Data provided =
(* ===== verification/WorkspaceController.v ===== *)
(** [workspace/WorkspaceController.ts]: the service and the store together.

    A method is a program over the calls of the service, the reading of the store and its
    updates, which see the clock.  A directory the hub says is not modified is shown from
    the cache; the last section shows that this changes nothing. *)

From S2P Require Import Prelude Json JsonRoundTrip Collation Program RegistryTypes TurnIndex ChatWire RegistryClient.
From S2P Require Import RegistryNormalize RegistryRepository WorkspaceCaches WorkspaceStorage WorkspaceStore WorkspaceService.
Open Scope Z_scope.

Inductive controllerE : Type -> Type :=
  | OfService {R : Type} (e : serviceE R) : controllerE R
  | ReadStore : controllerE store
  | UpdateStore (f : Z -> store -> store) : controllerE unit.

Notation work A := (prog controllerE failure A).
Definition served {A} (p : task A) : work A := translate (fun R e => OfService e) p.

Record ProjectLoadResult := {
  load_projects : option (list entry); load_hubs : option (list string); load_rootEntries : list entry; load_hydrated : HydratedProjectState
}.
Record ValidatedDirectoryState := { val_dirEntries : list (string * list entry); val_expandedDirs : list string }.

Section controller.
Context `{J : JSON} `{C : Collation}.

(** * Projects *)

Definition loaded (session : WorkspaceSession) (disableFileCache : bool) : work ProjectLoadResult :=
  let* s := call ReadStore in
  Ret {| load_projects := ses_projects session; load_hubs := ses_hubs session; load_rootEntries := ses_fileEntries session;
         load_hydrated := hydrateProject (ses_selectedProjectId session) (ses_fileEntries session) disableFileCache s |}.

Definition connectWorkspace (wsUrl clientName : string) (disableFileCache : bool) : work ProjectLoadResult :=
  let* baseSession := served (connect wsUrl clientName) in
  let* s := call ReadStore in
  let targetProjectId := selectProjectOnConnect (map project_id (default [] (ses_projects baseSession)))
                           (ses_selectedProjectId baseSession) s in
  let* session := (if String.eqb targetProjectId (ses_selectedProjectId baseSession) then Ret baseSession
                   else served (selectProject targetProjectId)) in
  loaded session disableFileCache.

Definition switchProject (projectId : string) (disableFileCache : bool) : work ProjectLoadResult :=
  let* session := served (selectProject projectId) in loaded session disableFileCache.

Definition switchProjectLightweight (projectId : string) (disableFileCache : bool) : work ProjectLoadResult :=
  let* session := served (selectProjectLightweight projectId) in
  let* s := call ReadStore in
  Ret {| load_projects := ses_projects session; load_hubs := ses_hubs session; load_rootEntries := [];
         load_hydrated := hydrateCachedProject (ses_selectedProjectId session) disableFileCache s |}.

(** * Expanded directories *)

Definition remember_directory (disableFileCache : bool) (projectId dirPath hash : string) (entries : list entry) : work unit :=
  if disableFileCache then Ret tt else call (UpdateStore (fun now => cacheDirectory now projectId dirPath hash entries)).

(** [cached?.hash || undefined]. *)
Definition known_hash (cached : option CachedDirectory) : option string :=
  match cached with Some c => if nonempty (cd_hash c) then Some (cd_hash c) else None | None => None end.

(** The [try] block of the loop: the entries of one directory. *)
Definition validate_directory (disableFileCache : bool) (projectId dirPath : string) : work (list entry) :=
  let* s := call ReadStore in
  let cached := if disableFileCache then None else getCachedDirectory projectId dirPath s in
  let* result := served (listDirectory dirPath (known_hash cached)) in
  match truthy (dl_notModified result), cached with
  | true, Some c => Ret (sortEntries (cd_entries c))
  | _, _ =>
      let entries := sortEntries (dl_entries result) in
      let hash := str_or (string_or (dl_hash result) "") (match cached with Some c => cd_hash c | None => "" end) in
      do* remember_directory disableFileCache projectId dirPath hash entries in
      Ret entries
  end.

Fixpoint validate_loop (disableFileCache : bool) (projectId : string) (snapshot : list string) (acc : ValidatedDirectoryState)
    : work ValidatedDirectoryState :=
  match snapshot with
  | [] => Ret acc
  | dirPath :: rest =>
      if String.eqb dirPath "." then validate_loop disableFileCache projectId rest acc else
      let* shown := catch (pmap Some (validate_directory disableFileCache projectId dirPath)) (fun _ => Ret None) in
      validate_loop disableFileCache projectId rest
        match shown with
        | Some entries => {| val_dirEntries := dset (val_dirEntries acc) dirPath entries; val_expandedDirs := val_expandedDirs acc ++ [dirPath] |}
        | None => acc
        end
  end.

Definition validateExpandedDirectories (projectId : string) (rootEntries : list entry) (expandedSnapshot : list string) (disableFileCache : bool)
    : work ValidatedDirectoryState :=
  let root := sortEntries rootEntries in
  do* remember_directory disableFileCache projectId "." "" root in
  validate_loop disableFileCache projectId expandedSnapshot {| val_dirEntries := [(".", root)]; val_expandedDirs := ["."] |}%string.

Definition refreshProject (projectId : string) (expandedSnapshot : list string) (disableFileCache : bool) : work ValidatedDirectoryState :=
  let* session := served (selectProject projectId) in
  validateExpandedDirectories projectId (ses_fileEntries session) expandedSnapshot disableFileCache.
End controller.

(** * The cache of directories shows what the hub has *)

Section transparent.
Context `{J : JSON} `{C : Collation} {RT : JSONRoundTrip (J:=J)}.
Variable projectId : string.
(** The directories of the project on the hub: the hash and the entries of each. *)
Variable directory : string -> option (string * list entry).

(** An entry with a name and a path, as data. *)
Definition entry_ok (e : entry) : Prop :=
  json_data (VObj e) = true /\ truthy (prop e "name") = true /\ exists path, prop e "path" = VStr path /\ nonempty (trim path) = true.
Hypothesis directory_ok : forall path hash entries, directory path = Some (hash, entries) -> hash <> ""%string /\ Forall entry_ok entries.

(** The hub's answer: nothing but the hash to a client that knows it. *)
Definition list_answer (args : request_args) : outcome :=
  let payload := properties (arg_payload args) in
  let path := string_or (prop payload "path") "" in
  match directory path with
  | None => Rejected (RegistryRequestError "not found" (Some "NOT_FOUND"%string) VUndefined)
  | Some (hash, entries) =>
      Resolved (VObj [("payload", VObj (if String.eqb (string_or (prop payload "knownHash") "") hash
        then [("path", VStr path); ("hash", VStr hash); ("notModified", VBool true)]
        else [("path", VStr path); ("hash", VStr hash); ("entries", entries_value entries)]))]%string)
  end.

Definition client_answer {R} (e : clientE R) : R :=
  match e with Request args => list_answer args | Connect _ | SendEvent _ => None | Close => tt end.

(** The service has a repository and the project selected. *)
Variable svc : service.
Hypothesis svc_ok : exists session r, svc_session svc = Some session /\ svc_repository svc = Some r /\
  ses_selectedProjectId session = projectId /\ projectId <> ""%string.

Definition service_answer {R} (e : serviceE R) : R :=
  match e with
  | CreateRepository => 0
  | OfRepository _ e => client_answer e
  | GetService => svc
  | ListenEvents _ | ListenClose _ | UnlistenEvents _ | UnlistenClose _ | Sleep _ | PutService _ => tt
  end.

(** The store, and the clock of its updates. *)
Definition controller_handler (R : Type) (e : controllerE R) (st : store * list Z) : R * (store * list Z) :=
  match e with
  | OfService e => (service_answer e, st)
  | ReadStore => (st.1, st)
  | UpdateStore f => (tt, (f (List.hd 0 st.2) st.1, List.tl st.2))
  end.

(** What is cached under the hash the hub has now is what the hub has now. *)
Definition cache_true (s : store) : Prop := forall path d entries,
  path <> "."%string -> getCachedDirectory projectId path s = Some d -> directory path = Some (cd_hash d, entries) ->
  sortEntries (cd_entries d) = sortEntries entries.

(** The reference: the directories of the hub that exist, sorted. *)
Definition shown_directories (acc : ValidatedDirectoryState) (path : string) : ValidatedDirectoryState :=
  if String.eqb path "." then acc else
  match directory (path_or_root path) with
  | Some (_, entries) => {| val_dirEntries := dset (val_dirEntries acc) path (sortEntries entries); val_expandedDirs := val_expandedDirs acc ++ [path] |}
  | None => acc
  end.
Definition reference_directories (rootEntries : list entry) (snapshot : list string) : ValidatedDirectoryState :=
  foldl shown_directories {| val_dirEntries := [(".", sortEntries rootEntries)]; val_expandedDirs := ["."] |}%string snapshot.

(** ** What the hub answers arrives *)

Lemma dset_same (e : entry) k v : dget e k = Some v -> dset e k v = e.
Proof using.
  induction e as [|[k' v'] e IH]; [done|]. cbn. destruct (decide (k' = k)) as [->|]; [by intros [= ->]|]. intros H. by rewrite IH.
Qed.

Lemma normalizeEntry_ok base e : entry_ok e -> normalizeEntry base e = Some e.
Proof using.
  intros (_ & _ & path & Hp & Ht). unfold normalizeEntry, entryPath. rewrite Hp, Ht. cbn [mbind option_bind]. f_equal.
  apply dset_same. rewrite prop_dget in Hp. by destruct (dget e "path"); cbn in Hp; subst.
Qed.

Lemma normalizeEntries_ok base es : Forall entry_ok es ->
  mapM (fun entry => normalizeEntry base (properties entry)) (bfilter (fun entry => truthy (prop (properties entry) "name")) (map VObj es)) = Some es.
Proof using.
  induction 1 as [|e es He _ IH]; [done|]. cbn [map List.filter]. cbn [properties]. rewrite (proj1 (proj2 He)).
  cbn [mapM]. cbn [properties]. rewrite (normalizeEntry_ok base e He). cbn [mbind option_bind]. by rewrite IH.
Qed.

Your task = Within the material above, extract exactly the lines that start at the line containing "Some (_, entries)" and stop after the line containing "sortEntries rootEntries)]; val_expandedDirs", and only those.

Solution =
  | Some (_, entries) => {| val_dirEntries := dset (val_dirEntries acc) path (sortEntries entries); val_expandedDirs := val_expandedDirs acc ++ [path] |}
  | None => acc
  end.
Definition reference_directories (rootEntries : list entry) (snapshot : list string) : ValidatedDirectoryState :=
  foldl shown_directories {| val_dirEntries := [(".", sortEntries rootEntries)]; val_expandedDirs := ["."] |}%string snapshot.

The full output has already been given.